[[ Records for the task open ]]

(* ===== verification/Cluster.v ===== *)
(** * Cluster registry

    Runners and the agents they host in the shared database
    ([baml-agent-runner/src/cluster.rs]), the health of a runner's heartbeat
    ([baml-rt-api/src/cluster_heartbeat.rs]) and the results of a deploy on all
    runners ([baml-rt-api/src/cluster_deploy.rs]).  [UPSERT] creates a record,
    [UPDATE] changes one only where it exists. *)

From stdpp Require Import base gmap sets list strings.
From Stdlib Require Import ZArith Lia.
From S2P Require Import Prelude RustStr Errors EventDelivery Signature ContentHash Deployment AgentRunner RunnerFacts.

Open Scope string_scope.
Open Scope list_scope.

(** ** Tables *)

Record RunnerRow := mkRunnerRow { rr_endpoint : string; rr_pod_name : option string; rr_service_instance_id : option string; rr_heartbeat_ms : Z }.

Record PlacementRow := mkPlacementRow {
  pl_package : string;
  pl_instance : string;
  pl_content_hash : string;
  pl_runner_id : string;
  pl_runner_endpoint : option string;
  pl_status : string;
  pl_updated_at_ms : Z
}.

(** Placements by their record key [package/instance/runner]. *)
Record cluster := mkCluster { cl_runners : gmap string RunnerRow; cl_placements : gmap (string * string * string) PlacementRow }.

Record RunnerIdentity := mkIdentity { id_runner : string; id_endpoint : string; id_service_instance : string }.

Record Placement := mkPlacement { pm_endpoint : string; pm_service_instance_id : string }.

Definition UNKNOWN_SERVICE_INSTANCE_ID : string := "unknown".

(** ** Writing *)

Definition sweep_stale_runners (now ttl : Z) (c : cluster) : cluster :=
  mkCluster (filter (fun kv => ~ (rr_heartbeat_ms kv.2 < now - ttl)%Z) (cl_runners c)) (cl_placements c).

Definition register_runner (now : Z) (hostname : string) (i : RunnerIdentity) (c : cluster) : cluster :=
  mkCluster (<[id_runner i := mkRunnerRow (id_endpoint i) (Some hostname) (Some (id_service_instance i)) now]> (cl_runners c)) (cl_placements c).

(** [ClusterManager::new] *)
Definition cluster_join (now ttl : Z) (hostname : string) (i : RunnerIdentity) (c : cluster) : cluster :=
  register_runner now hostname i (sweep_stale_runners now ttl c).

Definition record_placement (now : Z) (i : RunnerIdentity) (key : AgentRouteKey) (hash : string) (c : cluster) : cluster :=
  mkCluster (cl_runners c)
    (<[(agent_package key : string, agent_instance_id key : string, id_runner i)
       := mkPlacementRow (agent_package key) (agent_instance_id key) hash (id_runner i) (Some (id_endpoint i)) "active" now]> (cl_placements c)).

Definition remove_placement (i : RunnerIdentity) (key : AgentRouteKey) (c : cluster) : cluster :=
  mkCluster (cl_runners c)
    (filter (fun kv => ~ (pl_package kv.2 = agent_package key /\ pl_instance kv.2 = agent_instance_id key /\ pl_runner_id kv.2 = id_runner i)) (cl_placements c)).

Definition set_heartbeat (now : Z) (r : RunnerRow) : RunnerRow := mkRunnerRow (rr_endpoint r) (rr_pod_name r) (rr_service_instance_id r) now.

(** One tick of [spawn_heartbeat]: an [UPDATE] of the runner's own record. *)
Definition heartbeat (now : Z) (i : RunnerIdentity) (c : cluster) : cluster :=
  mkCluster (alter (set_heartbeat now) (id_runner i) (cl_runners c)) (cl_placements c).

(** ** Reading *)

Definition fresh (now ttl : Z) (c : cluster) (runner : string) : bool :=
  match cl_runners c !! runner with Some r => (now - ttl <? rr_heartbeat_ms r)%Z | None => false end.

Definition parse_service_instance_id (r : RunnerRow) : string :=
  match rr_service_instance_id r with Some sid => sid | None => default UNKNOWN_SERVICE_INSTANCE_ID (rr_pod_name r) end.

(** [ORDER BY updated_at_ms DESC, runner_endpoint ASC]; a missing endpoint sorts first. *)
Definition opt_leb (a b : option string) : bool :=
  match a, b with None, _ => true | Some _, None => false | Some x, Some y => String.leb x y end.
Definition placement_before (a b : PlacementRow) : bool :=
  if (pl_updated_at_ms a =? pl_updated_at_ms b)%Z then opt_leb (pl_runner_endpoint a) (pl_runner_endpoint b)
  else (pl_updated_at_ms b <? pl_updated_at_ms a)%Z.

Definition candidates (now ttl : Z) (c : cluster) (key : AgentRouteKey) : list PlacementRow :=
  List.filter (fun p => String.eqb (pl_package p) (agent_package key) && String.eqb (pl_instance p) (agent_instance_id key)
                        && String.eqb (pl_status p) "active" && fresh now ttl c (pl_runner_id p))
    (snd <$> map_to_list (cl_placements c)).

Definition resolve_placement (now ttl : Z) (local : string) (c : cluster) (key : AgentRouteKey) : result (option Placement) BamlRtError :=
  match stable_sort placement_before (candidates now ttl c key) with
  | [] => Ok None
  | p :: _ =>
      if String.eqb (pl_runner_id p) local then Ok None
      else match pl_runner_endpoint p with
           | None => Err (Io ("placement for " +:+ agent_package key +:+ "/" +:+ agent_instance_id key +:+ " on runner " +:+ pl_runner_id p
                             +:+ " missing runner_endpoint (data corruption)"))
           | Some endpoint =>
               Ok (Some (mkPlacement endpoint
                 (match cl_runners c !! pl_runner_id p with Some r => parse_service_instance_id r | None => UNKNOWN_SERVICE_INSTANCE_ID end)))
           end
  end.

[[ Records for the task closed ]]

== Task to complete ==
Would you please write out, exactly and with no other lines, the stretch of the listing above from the line containing "pl_status : string;" through the line containing "mkCluster (<[id_runner i"?

== Exercise answer ==
  pl_status : string;
  pl_updated_at_ms : Z
}.

(** Placements by their record key [package/instance/runner]. *)
Record cluster := mkCluster { cl_runners : gmap string RunnerRow; cl_placements : gmap (string * string * string) PlacementRow }.

Record RunnerIdentity := mkIdentity { id_runner : string; id_endpoint : string; id_service_instance : string }.

Record Placement := mkPlacement { pm_endpoint : string; pm_service_instance_id : string }.

Definition UNKNOWN_SERVICE_INSTANCE_ID : string := "unknown".

(** ** Writing *)

Definition sweep_stale_runners (now ttl : Z) (c : cluster) : cluster :=
  mkCluster (filter (fun kv => ~ (rr_heartbeat_ms kv.2 < now - ttl)%Z) (cl_runners c)) (cl_placements c).

Definition register_runner (now : Z) (hostname : string) (i : RunnerIdentity) (c : cluster) : cluster :=
  mkCluster (<[id_runner i := mkRunnerRow (id_endpoint i) (Some hostname) (Some (id_service_instance i)) now]> (cl_runners c)) (cl_placements c).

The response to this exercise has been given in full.